Migraine – a Need for Hope, a Voice of Support
Congressional District: CA13
Chronic Pain, Genetic Disease, Mental Health, Migraine, Neurological Disease
Issues and Challenges
yuri has encountered: Access to Expert Providers, Access to Medicine, Copay Issues, Insurance Issues, Medicare / Medicaid Issues, Medical Records Access, Disability, Financial Assistance, Gaslighting, Housing, Invisible Illness, Job Insecurity / Loss, Legal, Medical Devices, Social Security Disability
I’ve had migraine attacks since i was 4 or 5, maybe younger. They didn’t have a significant impact on my life until they transformed into chronic migraine* when I was 35 and I lost my career. I’ve spent the last 8 years battling this disease, the stigma, and the medical industrial complex.
I have 2-4 migraine attacks a week, with some fun times of week long attacks peppered in. At this point I have migraine symptoms in-between migraine attacks. Yay. Each attack is a slew of symptoms like nausea, blurred vision, severe neck, head and eye pain, gastroparesis, vertigo, and much more. It’s awful and you’ll do absolutely anything you can to not have an attack. For the past eight years I have been trying treatment after treatment. I've seen five neurologists, 28 specialists, tried over 40 preventative treatments, at least 100 injections of different medications, and so much more. (like a 5 day hospital stay). From hypnosis to laser therapy, a month of yoga to extreme diets. You name it, I’ve tried it or it’s on my list to try next. So many things I’ve been driven to out of sheer desperation. I’ve got a PhD in Migraine at this point!

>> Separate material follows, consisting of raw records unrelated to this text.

(** X11: [saveLayout] keeps one row per type: the names of the table stay as
    they are when the type has a row, and the type is added at the end when
    it has none. *)
Theorem saveLayout_names generatedId type newData w :
  name <$> pages (snd (saveLayout generatedId type newData w)) =
    if bool_decide (type ∈ name <$> pages w) then name <$> pages w
    else (name <$> pages w) ++ [type].
Proof.
  destruct (findOneBy (hasName type) (pages w)) as [existing|] eqn:Hfind.
  - rewrite (saveLayout_found generatedId type newData w existing Hfind). simpl.
    rewrite bool_decide_eq_true_2.
    + rewrite <- list_fmap_compose. apply list_fmap_ext. intros i page _. simpl.
      apply applyData_name.
    + apply findOneBy_Some in Hfind as [Hin Hname]. apply String.eqb_eq in Hname.
      apply list_elem_of_fmap. by exists existing.
  - rewrite (saveLayout_missing generatedId type newData w Hfind). simpl.
    rewrite bool_decide_eq_false_2; [by rewrite fmap_app|].
    intros (page & Hname & Hin)%list_elem_of_fmap.
    rewrite findOneBy_None in Hfind. specialize (Hfind page Hin).
    unfold hasName in Hfind. rewrite <- Hname, String.eqb_refl in Hfind. done.
Qed.

(** X12: with unique ids in the table, saving the layout of one type leaves the
    layout of every other type as it was. *)
Theorem saveLayout_other_types generatedId type other newData w :
  NoDup (id <$> pages w) → other ≠ type →
  getLayoutByType other (snd (saveLayout generatedId type newData w))
    = getLayoutByType other w ∧
  web_getLayoutByType other (snd (saveLayout generatedId type newData w))
    = web_getLayoutByType other w.
Proof.
  intros Hnodup Hother.
  assert (findOneBy (hasName other) (pages (snd (saveLayout generatedId type newData w)))
          = findOneBy (hasName other) (pages w)) as Hsame.
  { destruct (findOneBy (hasName type) (pages w)) as [existing|] eqn:Hfind.
    - rewrite (saveLayout_found generatedId type newData w existing Hfind). simpl.
      rewrite findOneBy_map by (intros page; unfold hasName; by rewrite applyData_name).
      destruct (findOneBy (hasName other) (pages w)) as [page|] eqn:Hpage; [|done].
      simpl. f_equal. unfold applyData.
      destruct (String.eqb_spec (id page) (id existing)) as [Hid|]; [|done].
      apply findOneBy_Some in Hfind as [Hin1 Hname1].
      apply findOneBy_Some in Hpage as [Hin2 Hname2].
      assert (page = existing) as ->.
      { apply list_elem_of_lookup in Hin1 as [i Hi], Hin2 as [j Hj].
        assert (i = j) as ->.
        { eapply NoDup_lookup; [exact Hnodup| |];
            rewrite list_lookup_fmap; [by rewrite Hi | rewrite Hj; simpl; by rewrite Hid]. }
        congruence. }
      unfold hasName in *. apply String.eqb_eq in Hname1, Hname2. congruence.
    - rewrite (saveLayout_missing generatedId type newData w Hfind). simpl.
      destruct (findOneBy (hasName other) (pages w)) as [page|] eqn:Hpage.
      + by apply findOneBy_app_l.
      + rewrite findOneBy_app_r by done. simpl. unfold hasName. simpl.
        apply not_eq_sym, String.eqb_neq in Hother. by rewrite Hother. }
  unfold getLayoutByType, web_getLayoutByType. by rewrite Hsame.
Qed.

That’s not where the fun ends! At each treatment is a hurdle. Getting the care to try to reduce chronic migraine attacks is a job unto itself. I think everyone is forced to be an advocate in some capacity if you’re living with chronic migraine. Getting doctors who listen to me, understand my disease and how medications affect me personally has been a long ongoing road. Getting insurance to cover my medications, treatments or specialists is an endless series of phone calls between multiple insurance companies, providers, and round and round. It takes so much time and is so exhausting, while several of my medications remain unaffordable. It is also a unique challenge explaining to loved ones what accommodations I need when I look 'normal'. Living life with chronic migraine, is a constant dance. What are my limits before setting off a migraine attack? What are the limits before pushing away a friend?
Sadly this disease hits BIPOC even harder. It’s a harrowing disease, not made any easier by the systemic racism in the medical industries. I'm very grateful there are trainings available on how to abolish the medical industrial complex. I'm also grateful to be on the Disparities in Headache Advisory Council (dihac), that aims to educate and change these facts.
Until we end the stigma and find a cure for migraine I have some dreams: a Migraine Talk Line - a support line for people with migraine disease. Service animal trainers for migraine (you can train some animals to detect the onset of an attack). Migraine disease included on SSDI’s list! (I’ve sat in front of a federal judge twice explaining migraine disease. No-one should have to go through that.) Also more discussion (and research) on the fact that serotonin and other neurochemicals plummet during a migraine. While you may have depression and anxiety like me, (common comorbidities), migraine attacks can also trigger panic attacks and a depressive episode. So complex!
Nothing has reduced the impact of chronic migraine on my life. I never give up hope, but am desperate for more research and more accessible treatment options.
My Motivation and Inspiration
You all keep me going. Other people living with a disease that get up every day and share their hearts with each other. And the people who support them.